• _WHAT IS NEEDED_:
Reproduce the records below exactly, but only between the lines holding "(e : error)." and "(** [Math.max(0, b - a)]. *)", inclusive.

• _EXTRACTED INFORMATION_:
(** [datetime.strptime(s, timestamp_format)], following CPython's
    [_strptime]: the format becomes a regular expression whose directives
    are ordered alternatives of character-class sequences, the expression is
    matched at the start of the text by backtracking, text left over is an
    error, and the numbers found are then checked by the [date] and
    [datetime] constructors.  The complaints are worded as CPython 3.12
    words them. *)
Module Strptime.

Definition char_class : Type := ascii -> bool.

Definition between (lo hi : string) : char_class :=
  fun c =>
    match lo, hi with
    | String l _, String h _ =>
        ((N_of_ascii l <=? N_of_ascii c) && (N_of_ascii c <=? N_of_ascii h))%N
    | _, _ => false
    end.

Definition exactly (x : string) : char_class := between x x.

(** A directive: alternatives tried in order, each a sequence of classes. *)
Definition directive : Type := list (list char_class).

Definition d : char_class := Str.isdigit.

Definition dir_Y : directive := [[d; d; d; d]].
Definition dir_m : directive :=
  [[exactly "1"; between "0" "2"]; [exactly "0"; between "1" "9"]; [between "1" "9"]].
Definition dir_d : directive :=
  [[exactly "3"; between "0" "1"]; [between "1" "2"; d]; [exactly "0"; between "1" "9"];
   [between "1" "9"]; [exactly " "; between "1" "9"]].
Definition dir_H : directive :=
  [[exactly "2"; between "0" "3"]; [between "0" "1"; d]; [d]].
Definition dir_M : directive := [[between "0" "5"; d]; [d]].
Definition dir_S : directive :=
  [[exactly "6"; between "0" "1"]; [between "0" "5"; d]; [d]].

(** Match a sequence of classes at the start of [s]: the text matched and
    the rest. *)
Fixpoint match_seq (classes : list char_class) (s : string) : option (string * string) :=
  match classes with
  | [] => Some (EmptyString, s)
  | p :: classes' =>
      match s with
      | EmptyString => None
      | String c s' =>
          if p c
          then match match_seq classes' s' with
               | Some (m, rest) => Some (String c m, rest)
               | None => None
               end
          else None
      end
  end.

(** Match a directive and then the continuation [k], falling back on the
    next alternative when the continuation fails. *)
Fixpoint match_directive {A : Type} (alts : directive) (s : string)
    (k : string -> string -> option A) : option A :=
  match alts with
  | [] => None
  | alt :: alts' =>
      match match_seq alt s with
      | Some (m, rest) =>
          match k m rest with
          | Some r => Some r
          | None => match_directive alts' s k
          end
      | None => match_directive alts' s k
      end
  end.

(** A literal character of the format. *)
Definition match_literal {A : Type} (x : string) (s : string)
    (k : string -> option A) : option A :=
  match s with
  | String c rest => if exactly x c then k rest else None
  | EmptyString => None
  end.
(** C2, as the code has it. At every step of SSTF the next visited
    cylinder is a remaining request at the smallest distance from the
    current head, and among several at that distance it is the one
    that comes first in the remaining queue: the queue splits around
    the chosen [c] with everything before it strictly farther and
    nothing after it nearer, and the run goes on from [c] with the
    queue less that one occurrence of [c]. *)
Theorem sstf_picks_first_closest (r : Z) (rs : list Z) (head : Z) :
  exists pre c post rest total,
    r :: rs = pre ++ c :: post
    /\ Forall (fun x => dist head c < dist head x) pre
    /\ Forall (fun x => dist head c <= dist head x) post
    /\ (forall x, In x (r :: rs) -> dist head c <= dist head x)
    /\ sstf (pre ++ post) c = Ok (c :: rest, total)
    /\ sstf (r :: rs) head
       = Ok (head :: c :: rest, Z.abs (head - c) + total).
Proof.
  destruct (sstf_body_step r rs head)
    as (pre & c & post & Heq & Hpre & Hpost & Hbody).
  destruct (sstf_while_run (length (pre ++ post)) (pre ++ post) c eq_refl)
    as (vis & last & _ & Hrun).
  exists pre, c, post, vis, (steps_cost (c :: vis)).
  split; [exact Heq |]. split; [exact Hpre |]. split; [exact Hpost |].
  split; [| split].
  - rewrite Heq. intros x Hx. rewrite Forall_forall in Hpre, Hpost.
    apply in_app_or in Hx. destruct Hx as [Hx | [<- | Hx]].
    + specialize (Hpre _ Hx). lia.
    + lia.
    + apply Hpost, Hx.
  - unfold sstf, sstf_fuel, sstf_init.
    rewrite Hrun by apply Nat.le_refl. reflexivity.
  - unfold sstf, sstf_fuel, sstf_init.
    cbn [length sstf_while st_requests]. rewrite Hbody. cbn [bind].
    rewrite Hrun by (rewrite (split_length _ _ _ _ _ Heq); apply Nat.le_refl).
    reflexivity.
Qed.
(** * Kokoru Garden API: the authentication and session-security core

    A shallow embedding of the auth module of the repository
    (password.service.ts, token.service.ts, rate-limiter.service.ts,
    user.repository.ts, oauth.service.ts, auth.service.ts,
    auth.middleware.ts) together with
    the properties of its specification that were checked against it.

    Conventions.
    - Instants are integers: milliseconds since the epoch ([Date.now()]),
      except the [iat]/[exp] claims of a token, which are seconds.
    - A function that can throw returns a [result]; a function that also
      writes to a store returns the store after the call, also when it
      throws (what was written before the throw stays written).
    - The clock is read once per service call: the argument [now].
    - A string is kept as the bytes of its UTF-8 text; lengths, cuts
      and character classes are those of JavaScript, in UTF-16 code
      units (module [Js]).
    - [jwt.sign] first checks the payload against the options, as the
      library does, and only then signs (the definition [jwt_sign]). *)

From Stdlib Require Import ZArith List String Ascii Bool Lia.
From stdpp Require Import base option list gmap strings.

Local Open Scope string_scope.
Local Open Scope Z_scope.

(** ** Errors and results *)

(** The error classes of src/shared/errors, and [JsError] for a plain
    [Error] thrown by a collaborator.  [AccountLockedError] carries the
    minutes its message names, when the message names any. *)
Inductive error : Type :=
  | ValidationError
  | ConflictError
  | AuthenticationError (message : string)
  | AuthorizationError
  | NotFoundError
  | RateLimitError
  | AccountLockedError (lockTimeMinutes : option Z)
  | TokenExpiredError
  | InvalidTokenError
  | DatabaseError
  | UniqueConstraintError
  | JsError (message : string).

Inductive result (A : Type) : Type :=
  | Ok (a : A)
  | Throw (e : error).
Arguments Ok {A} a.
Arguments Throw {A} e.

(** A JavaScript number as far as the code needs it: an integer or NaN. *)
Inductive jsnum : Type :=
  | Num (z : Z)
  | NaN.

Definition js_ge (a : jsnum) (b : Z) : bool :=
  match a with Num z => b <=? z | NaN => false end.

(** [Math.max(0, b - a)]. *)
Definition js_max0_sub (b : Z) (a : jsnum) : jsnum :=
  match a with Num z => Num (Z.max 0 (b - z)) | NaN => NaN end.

* * *

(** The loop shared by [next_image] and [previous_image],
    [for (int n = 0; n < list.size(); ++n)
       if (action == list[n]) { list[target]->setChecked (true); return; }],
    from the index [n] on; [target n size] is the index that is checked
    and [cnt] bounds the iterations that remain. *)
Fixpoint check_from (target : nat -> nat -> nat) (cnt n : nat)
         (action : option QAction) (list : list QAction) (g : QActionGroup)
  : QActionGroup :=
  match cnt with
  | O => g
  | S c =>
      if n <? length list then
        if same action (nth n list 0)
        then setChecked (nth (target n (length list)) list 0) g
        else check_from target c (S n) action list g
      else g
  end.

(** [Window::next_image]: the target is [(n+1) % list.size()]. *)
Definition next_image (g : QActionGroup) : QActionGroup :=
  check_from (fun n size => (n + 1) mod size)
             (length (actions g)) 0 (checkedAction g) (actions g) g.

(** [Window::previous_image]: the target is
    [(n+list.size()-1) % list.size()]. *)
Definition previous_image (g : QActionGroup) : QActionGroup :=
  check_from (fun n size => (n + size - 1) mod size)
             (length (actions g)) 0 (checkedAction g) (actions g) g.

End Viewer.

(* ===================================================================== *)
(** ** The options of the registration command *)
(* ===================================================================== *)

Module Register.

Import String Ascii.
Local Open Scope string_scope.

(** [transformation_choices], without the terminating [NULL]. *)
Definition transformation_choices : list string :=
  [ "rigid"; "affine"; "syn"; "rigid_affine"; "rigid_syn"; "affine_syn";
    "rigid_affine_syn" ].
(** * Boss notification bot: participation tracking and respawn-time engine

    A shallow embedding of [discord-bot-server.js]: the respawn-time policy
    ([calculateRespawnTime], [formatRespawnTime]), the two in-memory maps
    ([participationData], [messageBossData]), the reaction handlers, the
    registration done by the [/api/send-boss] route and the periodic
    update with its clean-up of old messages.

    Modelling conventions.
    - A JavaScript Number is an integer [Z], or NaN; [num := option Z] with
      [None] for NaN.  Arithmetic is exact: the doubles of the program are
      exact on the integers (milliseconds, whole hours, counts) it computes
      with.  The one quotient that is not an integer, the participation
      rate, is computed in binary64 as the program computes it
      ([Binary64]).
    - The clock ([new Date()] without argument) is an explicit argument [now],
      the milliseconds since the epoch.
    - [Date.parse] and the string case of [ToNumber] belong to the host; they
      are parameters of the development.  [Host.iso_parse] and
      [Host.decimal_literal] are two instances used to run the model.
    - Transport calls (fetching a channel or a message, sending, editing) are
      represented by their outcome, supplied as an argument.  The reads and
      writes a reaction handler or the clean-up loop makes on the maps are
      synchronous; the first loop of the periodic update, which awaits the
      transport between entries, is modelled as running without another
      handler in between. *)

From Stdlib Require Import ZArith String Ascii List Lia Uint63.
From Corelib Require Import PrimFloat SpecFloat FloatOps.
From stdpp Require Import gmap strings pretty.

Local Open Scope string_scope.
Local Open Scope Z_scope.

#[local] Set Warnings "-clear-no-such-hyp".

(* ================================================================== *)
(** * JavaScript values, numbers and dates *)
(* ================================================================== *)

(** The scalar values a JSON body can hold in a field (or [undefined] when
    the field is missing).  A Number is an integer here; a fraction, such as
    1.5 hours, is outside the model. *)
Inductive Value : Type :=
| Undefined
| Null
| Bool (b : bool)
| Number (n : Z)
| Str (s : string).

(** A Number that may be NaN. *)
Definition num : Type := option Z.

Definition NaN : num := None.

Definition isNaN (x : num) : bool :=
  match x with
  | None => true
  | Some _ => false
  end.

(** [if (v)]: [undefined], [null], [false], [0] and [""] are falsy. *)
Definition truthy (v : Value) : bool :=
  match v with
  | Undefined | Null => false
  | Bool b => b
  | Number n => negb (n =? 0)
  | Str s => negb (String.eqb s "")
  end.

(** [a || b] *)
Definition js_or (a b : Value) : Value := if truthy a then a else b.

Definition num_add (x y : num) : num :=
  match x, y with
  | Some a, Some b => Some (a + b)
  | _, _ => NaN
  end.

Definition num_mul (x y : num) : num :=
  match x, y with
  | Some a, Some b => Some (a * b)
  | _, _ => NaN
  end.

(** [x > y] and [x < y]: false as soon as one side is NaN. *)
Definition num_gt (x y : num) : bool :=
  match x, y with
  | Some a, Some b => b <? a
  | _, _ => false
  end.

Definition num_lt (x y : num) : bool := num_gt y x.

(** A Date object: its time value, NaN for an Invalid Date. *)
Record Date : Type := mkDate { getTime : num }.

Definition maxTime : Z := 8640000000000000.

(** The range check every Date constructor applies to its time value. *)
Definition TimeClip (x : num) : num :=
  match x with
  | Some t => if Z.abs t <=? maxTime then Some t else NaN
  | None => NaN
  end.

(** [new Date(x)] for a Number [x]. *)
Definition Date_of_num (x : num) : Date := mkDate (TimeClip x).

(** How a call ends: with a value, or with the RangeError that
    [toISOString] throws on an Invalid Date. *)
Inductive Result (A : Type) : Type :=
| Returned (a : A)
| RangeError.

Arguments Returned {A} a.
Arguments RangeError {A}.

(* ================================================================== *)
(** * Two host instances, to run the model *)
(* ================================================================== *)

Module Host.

• _REPLY TO THE EXERCISE_:
  | Throw (e : error).
Arguments Ok {A} a.
Arguments Throw {A} e.

(** A JavaScript number as far as the code needs it: an integer or NaN. *)
Inductive jsnum : Type :=
  | Num (z : Z)
  | NaN.

Definition js_ge (a : jsnum) (b : Z) : bool :=
  match a with Num z => b <=? z | NaN => false end.

(** [Math.max(0, b - a)]. *)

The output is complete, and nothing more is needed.